D’ALTRONDE Silvia Colasanti è diretta discendente di una scuola compositiva che ha sempre avuto come obiettivo quello di co comunicare al pubblico, da Petrassi a Morricone: «Ho studiato con Luciano Pelosi che veniva dalla scuola di Armando Renzi che era molto solida, legata alla tradizione ma che non è un modo per essere ancorata al passato. Ed è così che mi muovo oggi, cercando ancora di fare la mia rivoluzione. È soltanto conoscendo il passato che si riesce a dialogare con il presente e avere chiarezza delle cose». Luciano Pelosi rappresenta in se proprio la tradizione, come dimostra la somma di persone che lo hanno formato, da Petrassi a Renzi, da Pizzetti a Mortari. Non dimenticando Franco Ferrara e Diego Carpitella: «Ho avuto con lui un rapporto di grande gratitudine perché è sempre stato un maestro estremamente generoso, ancora oggi mi stimola e nel tempo non mi ha mai fatto avere paura di confrontarmi con la storia e con la tradizione. È un rapporto che esiste ancora. Poi in Accademia a Santa Cecilia insegnava Azio Corghi e dopo il diploma in conservatorio mi è venuto spontaneo perfezionarmi con lui, tanto da seguirlo anche a Siena».

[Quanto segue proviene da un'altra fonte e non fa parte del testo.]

(* ===== verification/AssetExamples.v ===== *)
(** Functions that satisfy the laws of [CryptoLaws], and assets issued with
    them, to run the asset code on. *)

From S2P Require Import Prelude Bytes AssetTypes.

(** A key is its own public key, a signature is the message and the key. *)
Definition toy_hash (s : bytes) : bytes :=
  append_le 32 0 (1 + foldl (fun acc b => (acc * 31 + b) mod 65521) 7 s).
Definition toy_sign (m pub : bytes) : bytes := append_le 32 0 (of_le m) ++ append_le 32 0 (of_le pub).

#[global] Instance toy_crypto : Crypto := {
  check_key k := arrayb 32 k;
  cn_fast_hash := toy_hash;
  check_signature m pub g := bool_decide (g = toy_sign m pub);
  secret_key_to_public_key sec := if arrayb 32 sec && (of_le sec <? 2 ^ 252) then Some sec else None;
  generate_signature m pub _ _ := toy_sign m pub;
}.

#[global] Instance toy_laws : CryptoLaws.
Proof.
  split.
  - intros s. apply append_le_array.
  - intros sec pub. unfold secret_key_to_public_key, toy_crypto.
    destruct (arrayb 32 sec) eqn:E; [|done]. cbn [andb]. case_if; [|done]. intros [= <-]. by apply arrayb_array.
  - intros sec pub. unfold secret_key_to_public_key, check_key, toy_crypto.
    destruct (arrayb 32 sec) eqn:E; [|done]. cbn [andb]. case_if; congruence.
  - intros m pub sec k. apply (array_app 32 32); apply append_le_array.
  - intros m pub sec k _. by apply bool_decide_eq_true_2.
Qed.

(** The value of a computation that succeeds. *)
Definition is_good {A} (m : outcome A) : bool := match m with Good _ => true | _ => false end.
Definition value {A} (otherwise : A) (m : outcome A) : A := match m with Good a => a | _ => otherwise end.

Lemma value_Good {A} (a : A) (m : outcome A) : is_good m = true -> m = Good (value a m).
Proof. by destruct m. Qed.

Lemma value_pair {A B} (a : A * B) (m : outcome (A * B)) :
  is_good m = true -> m = Good ((value a m).1, (value a m).2).
Proof. intros E. rewrite (value_Good a m E) at 1. by destruct (value a m). Qed.

(** A 32-byte array of one byte. *)
Definition fill (b : Z) : bytes := replicate 32 b.

Definition sample_descriptor (network type nonce supply : Z) (collection_id : bytes) : issuance_descriptor :=
  Descriptor ISSUANCE_DESCRIPTOR_VERSION network type (fill 9) (fill nonce) supply 0 (fill 4)
    collection_id [97; 98].

(** A sample asset, signed by secret 9 and, as a member, by the controller of
    its collection, secret 9 too. *)
Definition sample (network type nonce supply : Z) (collection_id : bytes) : issuance_payload :=
  let d := sample_descriptor network type nonce supply collection_id in
  (value (Payload 0 d [] None, [])
    (create_issuance_payload [] [] [] d (fill 9)
      (if bool_decide (collection_id = null_hash) then None else Some (fill 9)))).1.

Definition id_of (p : issuance_payload) : bytes := value [] (derive_asset_id (p_descriptor p)).

Definition coin : issuance_payload := sample MAINNET fungible 1 1000 null_hash.
Definition gallery : issuance_payload := sample MAINNET collection 2 1 null_hash.
Definition picture : issuance_payload := sample MAINNET non_fungible 3 1 (id_of gallery).

(** The type guarantees, decided. *)
Definition descriptor_wfb (d : issuance_descriptor) : bool :=
  arrayb 32 (d_issuer_key d) && arrayb 32 (d_issuance_nonce d)
  && ((0 <=? d_atomic_supply d) && (d_atomic_supply d <? 2 ^ 64))
  && byteb (d_display_decimals d) && arrayb 32 (d_metadata_hash d) && arrayb 32 (d_collection_id d)
  && forallb byteb (d_metadata_reference d).

Definition payload_wfb (p : issuance_payload) : bool :=
  descriptor_wfb (p_descriptor p) && arrayb 64 (p_issuer_signature p)
  && match p_collection_signature p with Some g => arrayb 64 g | None => true end.

Lemma descriptor_wfb_wf d : descriptor_wfb d = true -> descriptor_wf d.
Proof.
  unfold descriptor_wfb, byteb. rewrite !andb_true_iff.
  intros ((((((H1 & H2) & H3) & H4) & H5) & H6) & H7).
  split; auto using arrayb_array; try lia.
  apply (array_bytes (length (d_metadata_reference d))), arrayb_array.
  unfold arrayb. by rewrite Nat.eqb_refl.
Qed.

Lemma payload_wfb_wf p : payload_wfb p = true -> payload_wf p.
Proof.
  unfold payload_wfb. rewrite !andb_true_iff. intros ((Hd & Hs) & Hc).
  split; [by apply descriptor_wfb_wf|by apply arrayb_array|].
  destruct (p_collection_signature p); cbn [from_option]; [by apply arrayb_array|done].
Qed.

Lemma samples_wf : Forall payload_wf [coin; gallery; picture].
Proof.
  repeat (apply Forall_cons_2; [apply payload_wfb_wf; vm_compute; reflexivity|]). apply Forall_nil_2.
Qed.
(** Descriptors, payloads and extensions have exactly one encoding: a byte
    string decodes to a value if and only if it is what the value is encoded as. *)
Theorem issuance_encodings_exact `{Crypto} d p x e :
  descriptor_wf d -> payload_wf p -> extension_wf x -> is_bytes e ->
  (encode_issuance_descriptor d = Good e <-> decode_issuance_descriptor e = Good d) /\
  (encode_issuance_payload p = Good e <-> decode_issuance_payload e = Good p) /\
  (encode_transaction_extension x = Good e <-> decode_transaction_extension e = Good x).
Proof.
  intros Hd Hp Hx He. split_and!; split.
  - apply (decode_encode (Codec:=descriptor_codec)); done.
  - apply (encode_decode (Codec:=descriptor_codec)); done.
  - apply (decode_encode (Codec:=payload_codec)); done.
  - apply (encode_decode (Codec:=payload_codec)); done.
  - apply (decode_encode (Codec:=extension_codec)); done.
  - apply (encode_decode (Codec:=extension_codec)); done.
Qed.

Definition sample_extension : transaction_extension :=
  Extension TRANSACTION_EXTENSION_VERSION MAINNET operation_issuance (fill 5) picture.

Lemma issuance_encodings_exact_witness : exists e,
  encode_transaction_extension sample_extension = Good e /\
  decode_transaction_extension e = Good sample_extension.
Proof.
  pose (e := value [] (encode_transaction_extension sample_extension)). exists e.
  assert (encode_transaction_extension sample_extension = Good e) as E
    by (apply value_Good; vm_compute; reflexivity).
  split; [exact E|].
  assert (payload_wf picture) as Hp by (apply payload_wfb_wf; vm_compute; reflexivity).
  apply (issuance_encodings_exact (p_descriptor picture) picture sample_extension e).
  - apply Hp.
  - exact Hp.
  - split; [apply arrayb_array; reflexivity|exact Hp].
  - apply (array_bytes (length e)), arrayb_array. vm_compute. reflexivity.
  - exact E.
Defined.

«CON PELOSI – chiosa Colasanti – hanno una idea estetica diversa ma sono accomunati da quell’aspetto artigianale della musica, entrambi cercano un equilibrio tra quelle che sono le realtà e le sue regole e dei limiti ed è proprio in essi che dobbiamo essere capaci di esprimere la nostra libertà e la nostra creatività. È questa la lezione che entrambi, anche se in maniera diversa, mi hanno impartito.».